Your goal: Show only those lines of the entries where the string "intros" is found.

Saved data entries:
(** The beginning of [Run]: the user talks to itself, and the dialer is set up. *)
Definition gui_Run : GoM app unit :=
  (put_app (set_conversations ∅) ;;;
   let! a := get_app in
   switchConversation (gc_myName a) ;;;
   put_app (fun a => set_dialer (Dialer_Init (mkDialer (gc_pki a) (gc_myPublicKey a) (gc_myPrivateKey a) [])) a))%go.

End App.

(** ** Routing of responses *)

Section Routing.
Context {R : Type} `{HR : Reader R, HB : Box, HK : !KeyGen R, H32 : Base32, HJ : JsonCodec}.
Context (Quote Sprintf0 : string -> string) (pkiPath : string).
Implicit Types (a : app (R := R)).

Definition handlers a : gmap Z (option string) :=
  match gc_client a with Some cl => cl_roundHandlers cl | None => ∅ end.
(** The conversation that makes requests now. *)
Definition active a : option string := gc_client a ≫= cl_convoHandler.
Definition pend a (h : string) (r : Z) : Prop :=
  exists c, gc_conversations a !! h = Some c /\ is_Some (c_pendingRounds c !! r).

(** A step that starts and ends no round. *)
Definition no_round a a' : Prop :=
  handlers a' = handlers a /\ forall h r, pend a h r -> pend a' h r.

#[local] Instance no_round_preorder : PreOrder no_round.
Proof using Type. split; [done|]. intros ??? [E1 H1] [E2 H2]. split; [congruence|auto]. Qed.

(** A method of a conversation that keeps the pending rounds. *)
Lemma on_convo_no_round {A} h (m : GoM (cstate R) A) x a a' :
  (forall s y s', m s = Ret (y, s') -> c_pendingRounds s'.1.1 = c_pendingRounds s.1.1) ->
  on_convo h m a = Ret (x, a') -> no_round a a'.
Proof using Type.
  intros Hm Ha. unfold on_convo in Ha. destruct (gc_conversations a !! h) as [c|] eqn:Hc; [|done].
  destruct (m (c, gc_gui a, gc_rand a)) as [[y [[c' g'] r']]| | |] eqn:Em; [|done..]. injection Ha as <- <-.
  split; [done|]. intros h' r (c0 & Hc0 & Hr). unfold pend. cbn. destruct (decide (h' = h)) as [->|Hne].
  - exists c'. rewrite lookup_insert_eq. split; [done|]. apply Hm in Em. cbn in Em. rewrite Em.
    rewrite Hc in Hc0. by injection Hc0 as ->.
  - exists c0. by rewrite lookup_insert_ne.
Qed.

Lemma on_client_no_round {A} (m : GoM Client A) x a a' :
  (forall c y c', m c = Ret (y, c') -> cl_roundHandlers c' = cl_roundHandlers c) ->
  on_client m a = Ret (x, a') -> no_round a a'.
Proof using Type.
  intros Hm Ha. unfold on_client in Ha. destruct (gc_client a) as [cl|] eqn:Hc; [|done].
  destruct (m cl) as [[y cl']| | |] eqn:Em; [|done..]. injection Ha as <- <-. split; [|done].
  unfold handlers. cbn. rewrite Hc. by apply Hm in Em.
Qed.

Lemma gui_no_round (f : Gui -> Gui) a : no_round a (set_gui (f (gc_gui a)) a).
Proof using Type. done. Qed.

Lemma on_dialer_no_round {A} (m : GoM (dlstate R) A) x a a' : on_dialer m a = Ret (x, a') -> no_round a a'.
Proof using Type. intros (s & _ & ->)%gzoom_ret. done. Qed.

Lemma Send_no_round v now u a a' : Client_Send Sprintf0 v now a = Ret (u, a') -> no_round a a'.
Proof using Type.
  unfold Client_Send. destruct (Envelop v); [|by intros [= _ <-]].
  apply on_client_no_round. intros c y c' Hc. unfold Client_write in Hc.
  destruct (cl_ws c) as [[]|]; [by injection Hc as _ <-..|done].
Qed.

Lemma activate_no_round h u a a' : activateConvo h a = Ret (u, a') -> no_round a a'.
Proof using Type.
  intros (a1 & a2 & [= <- <-] & Ha)%gbind_ret. destruct (gc_client a); [|by injection Ha as _ <-].
  apply gbind_ret in Ha as (v & a3 & Hc & Ha). etrans.
  - eapply on_convo_no_round; [|exact Hc]. intros s y s' Hs. by injection Hs as _ <-.
  - eapply on_client_no_round; [|exact Ha]. intros c0 y c' Hs. by injection Hs as _ <-.
Qed.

Reply:
Proof using Type. split; [done|]. intros ??? [E1 H1] [E2 H2]. split; [congruence|auto]. Qed.
  intros Hm Ha. unfold on_convo in Ha. destruct (gc_conversations a !! h) as [c|] eqn:Hc; [|done].
  split; [done|]. intros h' r (c0 & Hc0 & Hr). unfold pend. cbn. destruct (decide (h' = h)) as [->|Hne].
  intros Hm Ha. unfold on_client in Ha. destruct (gc_client a) as [cl|] eqn:Hc; [|done].
Proof using Type. intros (s & _ & ->)%gzoom_ret. done. Qed.
  unfold Client_Send. destruct (Envelop v); [|by intros [= _ <-]].
  apply on_client_no_round. intros c y c' Hc. unfold Client_write in Hc.
  intros (a1 & a2 & [= <- <-] & Ha)%gbind_ret. destruct (gc_client a); [|by injection Ha as _ <-].
  - eapply on_convo_no_round; [|exact Hc]. intros s y s' Hs. by injection Hs as _ <-.
  - eapply on_client_no_round; [|exact Ha]. intros c0 y c' Hs. by injection Hs as _ <-.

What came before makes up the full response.